To generate a hash signature, you must identify and obtain an MD5 hash utility. Most UNIX and Linux operating systems include utilities to generate an MD5 hash. Microsoft Windows does not include an MD5 utility, but many third-party options are available.

About this task

The following steps provide high-level instructions to verify the download package:


  1. Use your MD5 hash utility to generate a hash signature of your copy of the package.
  2. Compare the generated signature hash with the HCL MD5 value. Ensure that the values are identical.
    To confirm MD5 values, you can obtain a copy from HCL in one of two ways:
    1. Viewing the file properties on the HCL License and Delivery portal.
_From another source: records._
(** The handled rows of a poll are the covered ones of the log between the two cursors. *)
Lemma poll_rows w h log rows rest :
  ids_unique log -> pending (cursor w) h log = rows ++ rest ->
  let to := match last rows with Some r => pos r | None => cursor w end in
  StronglySorted log_lt rows /\
  (forall r, r ∈ rows <-> r ∈ log /\ between (cursor w) to r) /\
  (to = cursor w \/ (cur_lt (cursor w) to /\ to.1 < h)).
Proof.
  intros Hu Hp. pose proof (pending_strict (cursor w) h log Hu) as Hs.
  rewrite Hp in Hs. destruct (strict_app_inv _ _ Hs) as (Hs1 & _ & Hs3). cbn.
  assert (Hel : forall r, r ∈ rows -> r ∈ log /\ lg_xid r < h /\ cur_lt (cursor w) (pos r)
                          /\ covers_key c (lg_key r) = true).
  { intros r Hr. apply (pending_elem (cursor w) h log r). rewrite Hp. apply elem_of_app. by left. }
  destruct (last rows) as [z|] eqn:El.
  - apply last_Some in El as [front ->]. destruct (strict_app_inv _ _ Hs1) as (_ & _ & Hz).
    assert (Hzl : z ∈ front ++ [z]) by (apply elem_of_app; right; by apply list_elem_of_singleton).
    destruct (Hel z Hzl) as (_ & Hzh & Hzc & _).
    split_and!; [done | | right; split; [done | exact Hzh]].
    intros r. split.
    + intros Hr. destruct (Hel r Hr) as (Hl & _ & Hc & Hk). split; [done|]. split_and!; [done..|].
      apply elem_of_app in Hr as [Hr | ->%list_elem_of_singleton]; [|cur_lia].
      specialize (Hz r z Hr ltac:(by apply list_elem_of_singleton)). cur_lia.
    + intros (Hr & Hk & Hlt & Hle).
      assert (Hpend : r ∈ pending (cursor w) h log) by (apply pending_elem; split_and!; [done | | done..]; cur_lia).
      rewrite Hp in Hpend. apply elem_of_app in Hpend as [?|Hrest]; [done|].
      specialize (Hs3 z r Hzl Hrest). cur_lia.
  - apply last_None in El as ->. split_and!; [constructor | | by left].
    intros r. split; [intros Hr; by apply not_elem_of_nil in Hr|].
    intros (_ & _ & Hlt & Hle). cur_lia.
Qed.

(** What the rows in the log and the lost ones are to the committed ones. *)
Record accounted (H L lost : list LogRow) (w : watch) : Prop := {
  ac_unique : ids_unique H;
  ac_log : forall r, r ∈ L -> r ∈ H /\ r ∉ lost;
  ac_lost : forall r, r ∈ lost -> r ∈ H;
  ac_ahead : forall r, r ∈ H -> cur_lt (cursor w) (pos r) -> r ∈ L \/ r ∈ lost
}.

Lemma cleanup_elem now L r : r ∈ cleanup now L -> r ∈ L.
Proof. unfold cleanup, prune. rewrite !list_elem_of_In, filter_In. tauto. Qed.

Lemma unread_elem w now L r : r ∈ unread w now L <-> r ∈ L /\ cur_lt (cursor w) (pos r) /\ r ∉ cleanup now L.
Proof.
  unfold unread. rewrite list_elem_of_In, filter_In, <-list_elem_of_In, andb_true_iff, negb_true_iff.
  by rewrite bool_decide_eq_true, bool_decide_eq_false.
Qed.

Lemma accounted_cleanup H L lost w now :
  accounted H L lost w -> accounted H (cleanup now L) (lost ++ unread w now L) w.
Proof.
  intros [Hu Hl Hs Ha]. constructor; [done | | |].
  - intros r Hr. destruct (Hl r (cleanup_elem _ _ _ Hr)). split; [done|]. rewrite elem_of_app, unread_elem. tauto.
  - intros r [?|(?%Hl & _)%unread_elem]%elem_of_app; [by apply Hs | tauto].
  - intros r Hr Hc. rewrite elem_of_app, unread_elem. destruct (Ha r Hr Hc) as [HL|?]; [|tauto].
    destruct (decide (r ∈ cleanup now L)); tauto.
Qed.

Lemma accounted_commits H H' L L' lost h w :
  accounted H L lost w -> settles h H H' -> ids_unique H' ->
  (forall r, r ∈ L' <-> r ∈ L \/ (r ∈ H' /\ r ∉ H)) -> accounted H' L' lost w.
Proof.
  intros [Hu Hl Hs Ha] Hset Hu' HL. assert (forall r, r ∈ H -> r ∈ H') as Hin by (intros r Hr; by apply Hset).
  constructor; [done | | |].
  - intros r [Hr|[Hr Hn]]%HL; [destruct (Hl r Hr); split; auto|]. split; [done|]. intros ?%Hs. tauto.
  - intros r ?%Hs. auto.
  - intros r Hr Hc. rewrite HL. destruct (decide (r ∈ H)) as [Hi|]; [|tauto]. destruct (Ha r Hi Hc); tauto.
Qed.
(** Without a zone, [netip.ParseAddr] reads what [ParseAddr] reads. *)
Lemma netip_no_zone s b : netip_ParseAddr s = Some (mkNetip b "") -> ParseAddr s = Some b /\ no_byte "/" s = true.
Proof.
  unfold netip_ParseAddr, ParseAddr. intros H.
  assert (addr_text s = true /\ match netip_family s with Some "."%char => parseIPv4 s | _ => parseIPv6 s end = Some b
    /\ (netip_family s = Some "."%char \/ netip_family s = Some ":"%char)) as (Ht & Hp & Hf).
  { destruct (netip_family s) as [c|]; [|done].
    destruct (Ascii.eqb_spec c ".") as [->|]; [|destruct (Ascii.eqb_spec c ":") as [->|]].
    - destruct (parseIPv4 s) eqn:E; [|done]. injection H as ->. split; [by eapply parse4_text | auto].
    - unfold netip_parse6 in H. destruct (cut_byte s "%") as [[a z]|].
      + destruct (String.eqb_spec z ""); [done|]. destruct (parseIPv6 a); [|done]. by injection H.
      + destruct (parseIPv6 s) eqn:E; [|done]. injection H as ->. split; [by eapply parseIPv6_text | auto].
    - exfalso. destruct c as [[] [] [] [] [] [] [] []]; done. }
  unfold addr_text in Ht. apply andb_true_iff in Ht as [Hs Hz]. rewrite Hz. cbn [negb].
  rewrite <-(netip_family_plain s Hz). split; [|done]. by destruct Hf as [E | E]; rewrite E in *.
Qed.

Lemma LastIndexByte_Some s c i : LastIndexByte s c = Some i -> s = take_str i s +:+ String c (drop_str (S i) s).
Proof.
  revert i. induction s as [|d s IH]; [done|]. intros i. cbn [LastIndexByte]. destruct (LastIndexByte s c) as [j|].
  - intros [= <-]. cbn [take_str drop_str]. rewrite app_cons_str. f_equal. by apply IH.
  - destruct (Ascii.eqb_spec c d) as [->|]; [|done]. intros [= <-]. by destruct s.
Qed.

Lemma atoi_loop_ge s : forall m n, 0 <= m -> atoi_loop s m = Some n -> m <= n.
Proof.
  induction s as [|c s IH]; intros m n Hm; cbn [atoi_loop]; [intros [= ->]; lia|].
  destruct (dec_digit c) as [d|] eqn:Hd; [|done]. apply dec_digit_range in Hd. intros H. apply IH in H; lia.
Qed.

Lemma atoi_dtoi s n : atoi s = Some n -> n <= 128 -> dtoi s = Some n.
Proof.
  unfold atoi, dtoi. destruct s as [|c s]; [done|]. generalize (String c s) as t. intros t.
  enough (forall m, 0 <= m -> atoi_loop t m = Some n -> n <= 128 -> dtoi_loop t m = Some n) as H by by apply H.
  induction t as [|e t IH]; intros m Hm; cbn [atoi_loop dtoi_loop]; [done|].
  destruct (dec_digit e) as [d|] eqn:Hd; [|done]. apply dec_digit_range in Hd. intros H Hn.
  assert (m * 10 + d <= n) by (eapply atoi_loop_ge; [|exact H]; lia). cbv zeta. destruct (Z.leb_spec 16777215 (m * 10 + d)); [lia|]. by apply IH; [lia|..].
Qed.

Lemma length_As16_bits (b : list Z) bits : (length b = 4%nat \/ length b = 16%nat) -> 0 <= bits <= Z.of_nat (length b) * 8 -> bits <= 128.
Proof. intros [E|E]; rewrite E; lia. Qed.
You can view the file MD5 value by clicking on the + icon in the + column, to the left of the file description.
    2. Viewing a copy of its MD5 value on the HCL Commerce eAssemblies documentation page.


If the values are identical, then proceed to install or use the package. If the values are not identical, then the package might be corrupted. Try to download the package from the trusted HCL source and verify the values. If the values do not match, then contact HCL Support.